Niek cannot say a great deal yet about the savings made with Siam. “We still have to do the maths. We’re going to switch off a lot more existing tools and disband or scale back some support teams. But precisely what that will deliver is difficult to say at this stage. We’ve already calculated that in terms of direct costs the payback period will be a few years. But I’m totally convinced that there’ll be many more benefits that can’t be simply expressed in euros. For example, AkzoNobel will benefit a great deal if the internal processes run more smoothly and complexity decreases as a result of our central approach with just one tool. It’s difficult to quantify in monetary terms, but we’re going to look at that. In May the customer satisfaction (CSAT) was over 90% on the basis of the old situation (an all-time high).
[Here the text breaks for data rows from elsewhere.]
(** The flood loop over the port table, in the table's iteration order;
    [n] counts the ports reached. *)
Fixpoint flood_loop (sw : Switch) (order : list Z) (port : Z) (class : PortClass) (p : Packet)
    (n : Z) (l : log) : outcome (Switch * Z * log) :=
  match order with
  | [] => Ret (sw, n, l)
  | id :: order =>
      match ports sw !! id with
      | None => flood_loop sw order port class p n l
      | Some entry =>
          if bool_decide (id = port) || negb (delivery_allowed class (pe_class entry))
          then flood_loop sw order port class p n l
          else
            d ← deliver entry p;
            let '(sw, sent) := commit sw id d in
            flood_loop sw order port class p (if delivered d then n + 1 else n) (l ++ sent)
      end
  end.

Definition forward_packet (sw : Switch) (order : list Z) (port : Z) (class : PortClass) (p : Packet)
    : outcome (Switch * log) :=
  let frame := p_frame p in
  if len frame <? ETH_HEADER_LEN then Ret (count sw 0 0 1, [])
  else
    let dst := slice frame 0 6 in
    let src := slice frame 6 12 in
    let sw := learn sw src port in
    let unicast_target := if is_multicast dst then None else macs sw !! dst in
    match unicast_target with
    | Some target =>
        if decide (target ≠ port) then
          match ports sw !! target with
          | None => Ret (count sw 0 0 1, [])
          | Some entry =>
              if negb (delivery_allowed class (pe_class entry)) then Ret (count sw 0 0 1, [])
              else
                d ← deliver entry p;
                let '(sw, sent) := commit sw target d in
                Ret (if delivered d then count sw 1 0 0 else sw, sent)
          end
        else Ret (count sw 0 0 1, [])
    | None =>
        r ← flood_loop sw order port class p 0 [];
        let '(sw, n, sent) := r in
        Ret (if 0 <? n then count sw 0 1 0 else count sw 0 0 1, sent)
    end.

(** ** Ingress *)

Definition ingress_lookup (sw : Switch) (port : Z) : option (PortClass * Z) :=
  (λ e, (pe_class e, c_mtu (pe_config e))) <$> ports sw !! port.

(** [rewritten]: the packets a hook's replacement frame becomes, and the
    drop count. *)
Definition rewritten (original : Packet) (frame : bytes) (mtu : Z) : outcome (list Packet * Z) :=
  if h_gso_type (p_header original) =? GSO_NONE then Ret ([Packet_raw frame], 0)
  else
    match segments (p_header original) frame mtu with
    | Ok frames => Ret (Packet_raw <$> (frames : list bytes), 0)
    | Err _ => Ret ([], 1)
    | Crash => Panic
    end.

(** Replies queued back out the ingress port. *)
Fixpoint inject (sw : Switch) (port : Z) (reply : list bytes) : outcome (Switch * log) :=
  match reply with
  | [] => Ret (sw, [])
  | r :: reply =>
      match ports sw !! port with
      | None => Ret (sw, [])
      | Some e =>
          d ← deliver e (Packet_raw r);
          let '(sw, sent) := commit sw port d in
          rest ← inject sw port reply;
          Ret (rest.1, sent ++ rest.2)
      end
  end.

(** The hook's verdict applied: the switch, the replies sent, the packets to
    forward. *)
Definition apply_hook (sw : Switch) (port mtu : Z) (packet : Packet) (action : HookAction)
    : outcome (Switch * log * list Packet) :=
  match action with
  | HookPass => Ret (sw, [], [packet])
  | HookDrop => Ret (count sw 0 0 1, [], [])
  | HookReplace f =>
      r ← rewritten packet f mtu; Ret (count sw 0 0 r.2, [], r.1)
  | HookInject forward reply =>
      s ← inject sw port reply;
      match forward with
      | None => Ret (s.1, s.2, [])
      | Some f => r ← rewritten packet f mtu; Ret (count s.1 0 0 r.2, s.2, r.1)
      end
  end.

Fixpoint forward_all (sw : Switch) (orders : list (list Z)) (port : Z) (class : PortClass)
    (ps : list Packet) : outcome (Switch * log) :=
  match ps with
  | [] => Ret (sw, [])
  | p :: ps =>
      r ← forward_packet sw (hd [] orders) port class p;
      rest ← forward_all r.1 (tl orders) port class ps;
      Ret (rest.1, r.2 ++ rest.2)
  end.

(** [ingress_packet] run without interleaving: [hook] is the installed hook,
    [orders] the port table's iteration order at each flood. The second log
    component holds the replies, the third the forwarded sends. *)
Definition ingress_packet (sw : Switch) (hook : option (Z → PortClass → bytes → HookAction))
    (orders : list (list Z)) (port : Z) (packet : Packet) : outcome (Switch * log * log) :=
  match ingress_lookup sw port with
  | None => Ret (sw, [], [])
  | Some (class, mtu) =>
      let action := match hook with Some h => h port class (p_frame packet) | None => HookPass end in
      a ← apply_hook sw port mtu packet action;
      let '(sw, replies, forward) := a in
      r ← forward_all sw orders port class forward;
      Ret (r.1, replies, r.2)
  end.

End switch.
Arguments Switch PTx FTx : clear implicits.
Arguments PortEntry PTx FTx : clear implicits.

(** ** Frame conditions of the operations *)

Section facts.
Context {PTx FTx : Type} `{Channel PTx Packet} `{Channel FTx bytes} `{MacMap}.
Implicit Types (sw : Switch PTx FTx) (e : PortEntry PTx FTx).

(** Two port tables with the same ports, classes and configurations. *)
Definition shape e : PortClass * PortConfig := (pe_class e, pe_config e).
Definition same_ports sw sw' : Prop := ∀ id, shape <$> ports sw' !! id = shape <$> ports sw !! id.

Lemma same_ports_refl sw : same_ports sw sw.
Proof. done. Qed.
Lemma same_ports_trans sw1 sw2 sw3 : same_ports sw1 sw2 → same_ports sw2 sw3 → same_ports sw1 sw3.
Proof. intros H12 H23 id. by rewrite H23. Qed.
Lemma same_ports_lookup sw sw' id e' :
  same_ports sw sw' → ports sw' !! id = Some e' → ∃ e, ports sw !! id = Some e ∧ shape e' = shape e.
Proof.
  intros Hs E. specialize (Hs id). rewrite E in Hs. cbn in Hs. symmetry in Hs.
  apply fmap_Some in Hs as (e & ? & ?). eauto.
Qed.

Lemma send_same e p e' : send e p = Some e' → shape e' = shape e.
Proof. unfold send. destruct (pe_tx e); destruct (try_send _ _); cbn; intros; by simplify_eq. Qed.

(** [deliver] changes only the queue, logs copies the configuration allows,
    and reports "delivered" exactly when something was queued. *)
Lemma deliver_fold d ps :
  shape (d_entry (foldl deliver_one d ps)) = shape (d_entry d).
Proof.
  revert d. induction ps as [|p ps IH]; intros d; cbn; [done|].
  rewrite IH. unfold deliver_one. destruct (send (d_entry d) p) as [e'|] eqn:E.
  - by apply send_same in E.
  - done.
Qed.
Lemma deliver_same e p d : deliver e p = Ret d → shape (d_entry d) = shape e.
Proof.
  unfold deliver. case_goal; intros; simplify_eq; [|done].
  apply (deliver_fold (mkDelivery e [] 0)).
Qed.
(* ===== verification/Dhcp.v ===== *)
(** * The DHCP server ([src/net/dhcp.rs])

    The lease table and its state machine: [handle] takes an Ethernet frame
    and returns the server after it and the reply frame, if any. The clock is
    an argument, read once per frame, in nanoseconds. The option loop of
    [parse_bootp] runs on fuel; running out of it would be a [Panic], and the
    totality theorem says it does not happen. *)

From S2P Require Import Prelude Checksum Frame Ipnet.

(** ** Constants *)

Definition DHCP_SERVER_PORT : Z := 67.
Definition DHCP_CLIENT_PORT : Z := 68.
Definition DHCP_DISCOVER : Z := 1.
Definition DHCP_OFFER : Z := 2.
Definition DHCP_REQUEST : Z := 3.
Definition DHCP_DECLINE : Z := 4.
Definition DHCP_ACK : Z := 5.
Definition DHCP_NAK : Z := 6.
Definition DHCP_RELEASE : Z := 7.
Definition BOOTREQUEST : Z := 1.
Definition BOOTREPLY : Z := 2.
Definition MAGIC_COOKIE : bytes := [99; 130; 83; 99].
Definition BOOTP_MIN_LEN : Z := 240.
Definition FLAG_BROADCAST : Z := 0x8000.
Definition OPT_PAD : Z := 0.
Definition OPT_SUBNET_MASK : Z := 1.
Definition OPT_ROUTER : Z := 3.
Definition OPT_DNS : Z := 6.
Definition OPT_DOMAIN : Z := 15.
Definition OPT_MTU : Z := 26.
Definition OPT_REQUESTED_IP : Z := 50.
Definition OPT_LEASE_TIME : Z := 51.
Definition OPT_MSG_TYPE : Z := 53.
Definition OPT_SERVER_ID : Z := 54.
Definition OPT_CLASSLESS_ROUTES : Z := 121.
Definition OPT_END : Z := 255.

Definition UNSPECIFIED : Ipv4Addr := 0.
Definition BROADCAST : Ipv4Addr := 0xFFFFFFFF.

(** ** Requests *)

Record BootpRequest := {
  xid : Z; q_flags : Z; ciaddr : Ipv4Addr; giaddr : Ipv4Addr; chaddr : MacAddr;
  msg_type : Z; requested_ip : option Ipv4Addr; server_id : option Ipv4Addr }.
(* ===== verification/Dns.v ===== *)
(** * The DNS server ([src/net/dns.rs])

    The name database of a segment ([DnsZone]) and the protocol engine over
    it. A Rust [str] is its UTF-8 bytes. The loop of [parse_qname] runs on
    fuel; running out of it would be a [Panic], and the totality theorem
    says it does not happen. *)

From S2P Require Import Prelude Checksum Frame.

(** ** Constants *)

Definition DNS_PORT : Z := 53.
Definition QTYPE_A : Z := 1.
Definition QTYPE_AAAA : Z := 28.
Definition QTYPE_ANY : Z := 255.
Definition QCLASS_IN : Z := 1.
Definition RCODE_NOERROR : Z := 0.
Definition RCODE_NXDOMAIN : Z := 3.
Definition RCODE_NOTIMP : Z := 4.
Definition ANSWER_TTL : Z := 60.

(** ** Names *)

Definition DOT : Z := 46.
Definition STAR : Z := 42.

Definition to_ascii_lowercase (b : Z) : Z := if (65 <=? b) && (b <=? 90) then b + 32 else b.

(** [trim_end_matches('.')]. *)
Fixpoint trim_end_dots (s : bytes) : bytes :=
  match s with
  | [] => []
  | b :: s =>
      match trim_end_dots s with
      | [] => if b =? DOT then [] else [b]
      | t => b :: t
      end
  end.

Definition normalize (name : bytes) : bytes := to_ascii_lowercase <$> trim_end_dots name.

(** [strip_prefix("*.")] and [ends_with]. *)
Definition strip_wild (pattern : bytes) : option bytes :=
  match pattern with
  | a :: b :: rest => if (a =? STAR) && (b =? DOT) then Some rest else None
  | _ => None
  end.
Definition ends_with (s suffix : bytes) : bool :=
  (len suffix <=? len s) && bool_decide (drop (length s - length suffix) s = suffix).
After ServiceNow was introduced in July, the CSAT fell by 10%. That was expected, because a new tool and new processes always require some familiarisation and learning time. It was also the holiday period and in relative terms very few people completed the CSAT survey, which can also produce a distorted picture. I expect the first real benchmark figure in September, after the holiday period. What we must all do, though, is ensure that the CSAT returns to the old level (or higher) in the period ahead.”

Very satisfied

“The new user portal will presumably also ease the pressure on the service desk. The service desk agents are very positive and find the tool nice to use. We’re not there yet, but I’m very satisfied with the way the program is going, the performance of the parties involved and the overall solution. Fruition Partners has developed a great product. And together with the other parties it’s achieving something very special here for AkzoNobel, enabling us to take another step towards standardisation with the aim of delivering greater value to our business units.”